The problem: Among the entries below, tally each line where the word "requests" appears and state only the total.
--------------------------------------------------
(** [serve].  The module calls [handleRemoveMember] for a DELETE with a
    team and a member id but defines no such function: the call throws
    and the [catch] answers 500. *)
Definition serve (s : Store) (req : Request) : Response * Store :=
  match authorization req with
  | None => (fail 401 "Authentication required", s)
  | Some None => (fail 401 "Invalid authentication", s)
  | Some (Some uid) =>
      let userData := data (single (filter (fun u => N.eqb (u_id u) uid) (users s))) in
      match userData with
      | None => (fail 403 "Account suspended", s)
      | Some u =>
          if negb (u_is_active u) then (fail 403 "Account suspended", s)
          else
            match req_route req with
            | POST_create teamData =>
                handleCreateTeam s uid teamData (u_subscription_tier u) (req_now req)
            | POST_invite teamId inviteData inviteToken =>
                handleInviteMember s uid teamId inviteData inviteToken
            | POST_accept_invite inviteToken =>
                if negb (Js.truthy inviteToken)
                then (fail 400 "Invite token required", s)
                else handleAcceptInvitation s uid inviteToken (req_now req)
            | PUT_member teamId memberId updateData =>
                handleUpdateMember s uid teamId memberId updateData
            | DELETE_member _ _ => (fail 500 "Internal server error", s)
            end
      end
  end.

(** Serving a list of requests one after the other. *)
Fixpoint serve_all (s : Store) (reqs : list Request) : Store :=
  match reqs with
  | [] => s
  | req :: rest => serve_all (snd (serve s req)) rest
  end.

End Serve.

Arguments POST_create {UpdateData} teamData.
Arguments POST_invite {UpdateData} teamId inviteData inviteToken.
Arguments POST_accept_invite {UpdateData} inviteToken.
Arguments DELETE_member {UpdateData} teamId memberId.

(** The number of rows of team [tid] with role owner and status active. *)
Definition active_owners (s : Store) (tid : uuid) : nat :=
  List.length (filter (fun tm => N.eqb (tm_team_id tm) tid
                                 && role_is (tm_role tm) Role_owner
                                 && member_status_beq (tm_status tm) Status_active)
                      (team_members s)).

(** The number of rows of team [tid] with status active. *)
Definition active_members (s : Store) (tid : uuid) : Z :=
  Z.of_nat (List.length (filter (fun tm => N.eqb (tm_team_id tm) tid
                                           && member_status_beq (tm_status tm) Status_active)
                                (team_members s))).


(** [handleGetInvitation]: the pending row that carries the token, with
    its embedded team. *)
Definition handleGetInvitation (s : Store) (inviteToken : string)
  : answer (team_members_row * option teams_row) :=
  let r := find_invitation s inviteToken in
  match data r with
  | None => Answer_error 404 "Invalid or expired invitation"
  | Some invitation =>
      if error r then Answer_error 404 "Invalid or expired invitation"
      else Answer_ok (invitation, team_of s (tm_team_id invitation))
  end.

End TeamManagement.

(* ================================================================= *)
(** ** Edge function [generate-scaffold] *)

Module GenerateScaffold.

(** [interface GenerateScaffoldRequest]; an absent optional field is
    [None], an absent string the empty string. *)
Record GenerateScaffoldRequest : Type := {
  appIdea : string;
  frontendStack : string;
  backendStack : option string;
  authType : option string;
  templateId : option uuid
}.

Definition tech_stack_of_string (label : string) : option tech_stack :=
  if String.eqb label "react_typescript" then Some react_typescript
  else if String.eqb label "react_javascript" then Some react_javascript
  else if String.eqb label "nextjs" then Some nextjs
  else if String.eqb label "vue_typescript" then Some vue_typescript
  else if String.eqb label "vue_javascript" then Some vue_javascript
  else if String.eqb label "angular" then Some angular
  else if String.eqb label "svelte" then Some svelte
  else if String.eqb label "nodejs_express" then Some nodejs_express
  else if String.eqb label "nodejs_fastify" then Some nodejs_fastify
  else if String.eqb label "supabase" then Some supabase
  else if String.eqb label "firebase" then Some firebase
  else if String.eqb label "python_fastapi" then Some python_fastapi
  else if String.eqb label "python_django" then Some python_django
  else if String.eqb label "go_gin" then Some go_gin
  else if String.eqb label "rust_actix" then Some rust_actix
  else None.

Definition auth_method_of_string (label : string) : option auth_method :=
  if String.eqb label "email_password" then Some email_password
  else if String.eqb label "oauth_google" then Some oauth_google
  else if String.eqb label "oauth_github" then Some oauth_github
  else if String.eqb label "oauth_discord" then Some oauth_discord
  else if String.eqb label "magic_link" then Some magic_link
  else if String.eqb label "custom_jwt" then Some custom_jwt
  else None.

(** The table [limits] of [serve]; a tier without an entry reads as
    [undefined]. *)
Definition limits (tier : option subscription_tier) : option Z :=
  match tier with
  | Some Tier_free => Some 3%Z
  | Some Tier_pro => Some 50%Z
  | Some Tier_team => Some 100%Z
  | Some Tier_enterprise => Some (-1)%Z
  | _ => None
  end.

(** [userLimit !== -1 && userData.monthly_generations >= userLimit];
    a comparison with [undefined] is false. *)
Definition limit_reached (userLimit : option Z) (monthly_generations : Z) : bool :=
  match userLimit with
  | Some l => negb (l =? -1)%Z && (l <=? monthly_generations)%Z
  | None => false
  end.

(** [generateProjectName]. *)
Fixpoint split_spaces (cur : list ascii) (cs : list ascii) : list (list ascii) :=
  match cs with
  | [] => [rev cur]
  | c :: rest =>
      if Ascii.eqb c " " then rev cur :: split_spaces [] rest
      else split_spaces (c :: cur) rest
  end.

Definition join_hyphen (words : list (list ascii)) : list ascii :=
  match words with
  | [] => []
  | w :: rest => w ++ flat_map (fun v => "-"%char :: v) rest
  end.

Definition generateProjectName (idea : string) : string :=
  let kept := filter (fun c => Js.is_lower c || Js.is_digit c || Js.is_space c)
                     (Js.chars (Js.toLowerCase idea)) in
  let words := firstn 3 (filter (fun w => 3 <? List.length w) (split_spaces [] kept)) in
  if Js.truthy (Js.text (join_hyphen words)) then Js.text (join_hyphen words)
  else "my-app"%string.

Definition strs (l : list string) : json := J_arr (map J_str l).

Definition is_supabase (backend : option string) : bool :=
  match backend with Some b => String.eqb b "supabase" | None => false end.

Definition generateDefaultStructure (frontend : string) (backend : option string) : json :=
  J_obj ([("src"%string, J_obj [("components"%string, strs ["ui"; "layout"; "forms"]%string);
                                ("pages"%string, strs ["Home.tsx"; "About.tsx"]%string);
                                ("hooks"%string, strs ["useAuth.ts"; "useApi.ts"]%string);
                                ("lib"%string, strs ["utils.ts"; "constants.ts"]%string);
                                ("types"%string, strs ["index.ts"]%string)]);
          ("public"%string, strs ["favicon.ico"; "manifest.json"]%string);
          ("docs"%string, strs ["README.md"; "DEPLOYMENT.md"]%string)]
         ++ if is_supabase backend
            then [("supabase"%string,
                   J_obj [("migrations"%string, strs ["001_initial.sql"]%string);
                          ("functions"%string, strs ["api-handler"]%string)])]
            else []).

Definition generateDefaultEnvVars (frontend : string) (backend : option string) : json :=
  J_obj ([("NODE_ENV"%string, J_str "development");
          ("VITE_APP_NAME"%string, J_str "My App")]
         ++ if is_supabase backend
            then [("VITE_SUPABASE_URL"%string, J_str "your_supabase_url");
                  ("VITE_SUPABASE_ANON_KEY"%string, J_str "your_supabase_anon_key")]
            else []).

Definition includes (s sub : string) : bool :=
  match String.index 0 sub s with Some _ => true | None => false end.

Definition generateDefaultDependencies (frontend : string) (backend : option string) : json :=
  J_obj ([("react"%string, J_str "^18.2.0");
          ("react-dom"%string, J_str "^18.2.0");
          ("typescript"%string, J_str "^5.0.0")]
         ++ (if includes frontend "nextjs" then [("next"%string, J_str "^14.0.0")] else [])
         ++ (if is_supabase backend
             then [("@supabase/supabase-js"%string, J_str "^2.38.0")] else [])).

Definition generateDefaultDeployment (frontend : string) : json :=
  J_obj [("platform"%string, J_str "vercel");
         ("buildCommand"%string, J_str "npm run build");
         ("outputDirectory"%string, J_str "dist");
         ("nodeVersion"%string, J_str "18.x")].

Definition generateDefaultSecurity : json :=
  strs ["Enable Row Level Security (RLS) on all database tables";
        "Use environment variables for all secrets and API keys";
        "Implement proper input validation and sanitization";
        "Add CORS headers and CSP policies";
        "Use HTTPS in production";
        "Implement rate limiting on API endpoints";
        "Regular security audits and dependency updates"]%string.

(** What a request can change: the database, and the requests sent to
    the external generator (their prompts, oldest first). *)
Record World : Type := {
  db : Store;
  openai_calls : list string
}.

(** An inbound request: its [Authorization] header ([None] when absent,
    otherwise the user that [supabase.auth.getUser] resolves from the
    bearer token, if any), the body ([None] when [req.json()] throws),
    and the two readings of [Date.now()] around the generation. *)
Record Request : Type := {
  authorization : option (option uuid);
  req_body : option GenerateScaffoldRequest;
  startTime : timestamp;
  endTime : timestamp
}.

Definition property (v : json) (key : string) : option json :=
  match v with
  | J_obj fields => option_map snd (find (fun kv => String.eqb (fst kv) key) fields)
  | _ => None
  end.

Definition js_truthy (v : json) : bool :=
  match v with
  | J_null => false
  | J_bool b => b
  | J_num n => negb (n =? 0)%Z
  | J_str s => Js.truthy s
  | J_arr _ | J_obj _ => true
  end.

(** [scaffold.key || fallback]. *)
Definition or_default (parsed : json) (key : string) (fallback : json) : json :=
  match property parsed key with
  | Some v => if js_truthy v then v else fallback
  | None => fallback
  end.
--------------------------------------------------
Response to the task: 2